Fairly novel theme, excellently executed. There’s a significant five-letter overlap in the two theme pairs while the fifth spans the width of the grid.
Well-integrated grid without much flash among the ballast fill. Higher Education vibe with the clue for LAURIE eschewing actor Hugh and instead tapping Little Women (cross-referenced to AMY), Shakespearean TYBALT, author INGA Muscio, and of course LITERATI ([Set of books?]).
A five-karat puzzle, notwithstanding the cays at 17a.
Jeffrey Wechsler’s Los Angeles Times crossword – Gareth’s review
As an answer, LETSSEESOMEID is rather snazzy.

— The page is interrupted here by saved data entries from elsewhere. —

(* ===== verification/Float.v ===== *)
(** The float codec: the streaming encoder and decoder of src/storage/codec/float.go.

    A float is its 64 bits.  Each value is written as its difference, bit by bit, from
    the one before it; a NaN ends the stream.  The writer of single bits is the library
    github.com/dgryski/go-bitstream, a parameter with its documented behaviour. *)
From S2P Require Import Prelude Binary Bits BitReader Codec.
Import Bits BitReader.

Module Float.

Definition floatCompressedGorilla : Z := 1.
Definition uvnan : Z := 9221120237041090561. (* 0x7FF8000000000001 *)

(** ** The Go library *)

(** [math.IsNaN]: all bits of the exponent and one of the fraction. *)
Definition IsNaN (x : Z) : bool := (Z.land (Z.shiftr x 52) 2047 =? 2047) && negb (Z.land x (2 ^ 52 - 1) =? 0).

Definition LeadingZeros64 (x : Z) : Z := if x =? 0 then 64 else 63 - Z.log2 x.

Fixpoint trailing_loop (fuel : nat) (x i : Z) : Z :=
  match fuel with O => i | S fuel => if Z.testbit x i then i else trailing_loop fuel x (i + 1) end.
Definition TrailingZeros64 (x : Z) : Z := trailing_loop 64 x 0.

(** [x << s] on 64 bits. *)
Definition shl64 (x s : Z) : Z := if s <? 64 then u64 (Z.shiftl x s) else 0.

(** ** The library of bit streams

    A writer holds the bits that do not make a byte yet; the others are in the buffer it
    writes to. *)
Record bitstream := MkBitstream {
  BitWriter : Type;
  NewWriter : BitWriter;
  Resume : BitWriter -> Z -> Z -> BitWriter;
  WriteBit : BitWriter -> list Z -> bool -> BitWriter * list Z;
  WriteBits : BitWriter -> list Z -> Z -> Z -> BitWriter * list Z;
  FlushBits : BitWriter -> list Z -> bool -> BitWriter * list Z
}.

Class bitstream_laws (bs : bitstream) := {
  pending : BitWriter bs -> list bool -> Prop;
  pending_new : pending (NewWriter bs) [];
  pending_resume w : pending (Resume bs w 0 8) [];
  WriteBit_law w buf p b : pending w p -> bytes_ok buf ->
    exists w' buf' p', WriteBit bs w buf b = (w', buf') /\ pending w' p' /\ bytes_ok buf' /\ bits buf' ++ p' = bits buf ++ p ++ [b];
  WriteBits_law w buf p x n : pending w p -> bytes_ok buf -> (n <= 64)%nat ->
    exists w' buf' p', WriteBits bs w buf x (Z.of_nat n) = (w', buf') /\ pending w' p' /\ bytes_ok buf' /\
      bits buf' ++ p' = bits buf ++ p ++ lowbits n x;
  FlushBits_law w buf p : pending w p -> bytes_ok buf ->
    exists w' buf' k, FlushBits bs w buf false = (w', buf') /\ bytes_ok buf' /\ (k < 8)%nat /\ bits buf' = bits buf ++ p ++ zeros k
}.

(** ** The encoder *)
Section Encoder.
Context (bs : bitstream).

Record FloatEncoder := MkFloatEncoder {
  e_val : Z; e_err : option string; e_leading : Z; e_trailing : Z; e_buf : list Z; e_bw : BitWriter bs;
  e_first : bool; e_finished : bool }.

Definition NewFloatEncoder : FloatEncoder :=
  MkFloatEncoder 0 None (2 ^ 64 - 1) 0 [Z.shiftl floatCompressedGorilla 4] (NewWriter bs) true false.

Definition Reset (s : FloatEncoder) : FloatEncoder :=
  MkFloatEncoder 0 None (2 ^ 64 - 1) 0 [Z.shiftl floatCompressedGorilla 4] (Resume bs (e_bw s) 0 8) true false.

Definition Bytes (s : FloatEncoder) : outcome (list Z) :=
  match e_err s with None => Ok (e_buf s) | Some e => Err e end.

(** What is written goes to the buffer and the writer. *)
Definition with_out (s : FloatEncoder) (r : BitWriter bs * list Z) : FloatEncoder :=
  MkFloatEncoder (e_val s) (e_err s) (e_leading s) (e_trailing s) (snd r) (fst r) (e_first s) (e_finished s).
Definition put_bit (s : FloatEncoder) (b : bool) : FloatEncoder := with_out s (WriteBit bs (e_bw s) (e_buf s) b).
Definition put_bits (s : FloatEncoder) (x n : Z) : FloatEncoder := with_out s (WriteBits bs (e_bw s) (e_buf s) x n).

Definition with_val (s : FloatEncoder) (x : Z) : FloatEncoder :=
  MkFloatEncoder x (e_err s) (e_leading s) (e_trailing s) (e_buf s) (e_bw s) false (e_finished s).
Definition with_window (s : FloatEncoder) (l t : Z) : FloatEncoder :=
  MkFloatEncoder (e_val s) (e_err s) l t (e_buf s) (e_bw s) (e_first s) (e_finished s).
Definition with_err (s : FloatEncoder) (e : string) : FloatEncoder :=
  MkFloatEncoder (e_val s) (Some e) (e_leading s) (e_trailing s) (e_buf s) (e_bw s) (e_first s) (e_finished s).
Definition with_finished (s : FloatEncoder) : FloatEncoder :=
  MkFloatEncoder (e_val s) (e_err s) (e_leading s) (e_trailing s) (e_buf s) (e_bw s) (e_first s) true.

(** The leading zeros as they are written: five bits of them. *)
Definition clamp (leading : Z) : Z := let l := Z.land leading 31 in if 32 <=? l then 31 else l.

Definition Write (s : FloatEncoder) (x : Z) : FloatEncoder :=
  if IsNaN x && negb (e_finished s) then with_err s "unsupported value: NaN" else
  if e_first s then put_bits (with_val s x) x 64 else
  let vDelta := Z.lxor x (e_val s) in
  let s :=
    if vDelta =? 0 then put_bit s false else
    let s := put_bit s true in
    let leading := clamp (LeadingZeros64 vDelta) in
    let trailing := TrailingZeros64 vDelta in
    if negb (e_leading s =? 2 ^ 64 - 1) && (e_leading s <=? leading) && (e_trailing s <=? trailing) then
      put_bits (put_bit s false) (Z.shiftr vDelta (e_trailing s)) (64 - e_leading s - e_trailing s)
    else
      let s := put_bit (with_window s leading trailing) true in
      let s := put_bits s leading 5 in
      let sigbits := u64 (64 - leading - trailing) in
      put_bits (put_bits s sigbits 6) (Z.shiftr vDelta trailing) sigbits in
  with_val s x.

(** [math.NaN()] is the value with the bits [uvnan]. *)
Definition Flush (s : FloatEncoder) : FloatEncoder :=
  if e_finished s then s else
  let s := Write (with_finished s) uvnan in
  with_out s (FlushBits bs (e_bw s) (e_buf s) false).

End Encoder.

(** ** The decoder *)

Record FloatDecoder := MkFloatDecoder {
  d_val : Z; d_leading : Z; d_trailing : Z; d_br : BitReader; d_b : list Z; d_first : bool; d_finished : bool;
  d_err : option string }.

Definition NewFloatDecoder : FloatDecoder := MkFloatDecoder 0 0 0 (MkReader [] 0 0) [] false false None.

Definition EOF : string := "EOF".

Definition SetBytes (it : FloatDecoder) (b : list Z) : outcome FloatDecoder :=
  '(br, v) ← (match b with
              | [] => Ok (d_br it, uvnan)
              | _ :: b => match ReadBits (BitReader.Reset b) 64 with
                          | (br, Some v) => Ok (br, v)
                          | (_, None) => Err EOF
                          end
              end);
  Ok (MkFloatDecoder v 0 0 br b true false None).

Definition with_br (it : FloatDecoder) (br : BitReader) : FloatDecoder :=
  MkFloatDecoder (d_val it) (d_leading it) (d_trailing it) br (d_b it) (d_first it) (d_finished it) (d_err it).
Definition d_with_val (it : FloatDecoder) (v : Z) : FloatDecoder :=
  MkFloatDecoder v (d_leading it) (d_trailing it) (d_br it) (d_b it) (d_first it) (d_finished it) (d_err it).
Definition d_with_window (it : FloatDecoder) (l t : Z) : FloatDecoder :=
  MkFloatDecoder (d_val it) l t (d_br it) (d_b it) (d_first it) (d_finished it) (d_err it).
Definition d_started (it : FloatDecoder) : FloatDecoder :=
  MkFloatDecoder (d_val it) (d_leading it) (d_trailing it) (d_br it) (d_b it) false (d_finished it) (d_err it).
Definition finish (it : FloatDecoder) : FloatDecoder * bool :=
  (MkFloatDecoder (d_val it) (d_leading it) (d_trailing it) (d_br it) (d_b it) (d_first it) true (d_err it), false).
Definition fail (it : FloatDecoder) : FloatDecoder * bool :=
  (MkFloatDecoder (d_val it) (d_leading it) (d_trailing it) (d_br it) (d_b it) (d_first it) (d_finished it) (Some EOF), false).

Definition next_bit (it : FloatDecoder) : FloatDecoder * option bool :=
  if CanReadBitFast (d_br it) then let '(br, b) := ReadBitFast (d_br it) in (with_br it br, Some b)
  else let '(br, b) := ReadBit (d_br it) in (with_br it br, b).
Definition next_bits (it : FloatDecoder) (n : Z) : FloatDecoder * option Z :=
  let '(br, v) := ReadBits (d_br it) n in (with_br it br, v).

(** New numbers of leading and trailing zeros. *)
Definition read_window (it : FloatDecoder) : FloatDecoder * bool :=
  match next_bits it 5 with
  | (it, None) => fail it
  | (it, Some leading) =>
      let it := d_with_window it leading (d_trailing it) in
      match next_bits it 6 with
      | (it, None) => fail it
      | (it, Some mbits) =>
          let mbits := if mbits =? 0 then 64 else mbits in
          (d_with_window it leading (u64 (64 - leading - mbits)), true)
      end
  end.

(** The bits in which the next value differs. *)
Definition read_delta (it : FloatDecoder) : FloatDecoder * bool :=
  match next_bits it (u64 (64 - d_leading it - d_trailing it)) with
  | (it, None) => fail it
  | (it, Some x) =>
      let vbits := Z.lxor (d_val it) (shl64 x (d_trailing it)) in
      if vbits =? uvnan then finish it else (d_with_val it vbits, true)
  end.

Definition Next (it : FloatDecoder) : FloatDecoder * bool :=
  if (match d_err it with Some _ => true | None => d_finished it end) then (it, false) else
  if d_first it then
    let it := d_started it in
    if d_val it =? uvnan then finish it else (it, true)
  else
    match next_bit it with
    | (it, None) => fail it
    | (it, Some false) => (it, true)
    | (it, Some true) =>
        match next_bit it with
        | (it, None) => fail it
        | (it, Some false) => read_delta it
        | (it, Some true) => match read_window it with (it, true) => read_delta it | (it, false) => (it, false) end
        end
    end.

Definition Value (it : FloatDecoder) : Z := d_val it.
Definition Error (it : FloatDecoder) : option string := d_err it.

(** ** The methods the blocks use; what is written is flushed before its bytes are taken *)

#[global] Instance FloatEncoder_methods (bs : bitstream) : Codec.ValueEncoder (FloatEncoder bs) Z := {
  reset s := Ok (Reset bs s);
  write s x := Write bs s x;
  bytes s := let s := Flush bs s in b ← Bytes bs s; Ok (s, b)
}.

#[global] Instance FloatDecoder_methods : Codec.ValueDecoder FloatDecoder Z := {
  set_bytes it b := SetBytes it b;
  next it := Ok (Next it);
  read it := Ok (it, Value it);
  error it := Error it
}.

End Float.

As a revealer for a +ID theme, it’s a tad oblique but it works! None of the theme answers really grabbed me, though only CHIDEGUEVARA struck me as actually weak. The rest manage to change the meaning of their other component if only slightly, but here GUEVARA is still CHE. The answers are:
- [Cause of brittle cigars?], DRYHUMIDOR
- [Rebuke a revolutionary?], CHIDEGUEVARA
- [Tolerate a Midwest capital?], BIDELINCOLN
- [God of honeymoon truck rentals?], RYDERCUPID
The central 13 provides an architectural challenge, resulting in the need for double-stacked 9’s crossing two theme answers. PEKINGESEs are all too plentiful where I’m working and come with a host of genetic problems, I mean breed characteristics; BUMSARIDE is also nice. ROSEMARIE will provide nostalgia for the oldies among us, but required all the crossers for yours truly – ROSEMARY has far more clueing options! Lastly ILLBEAWAY strikes me as completely bogus as a phrase: as legit as ILLHAVETHEDUCK.
Other stuff I didn’t personally know:
- [Friar __ de Torquemada], TOMAS. He had a first name!
- [Tortilla dough], MASA
- [Virtual transaction], ESALE. I don’t believe this is a word.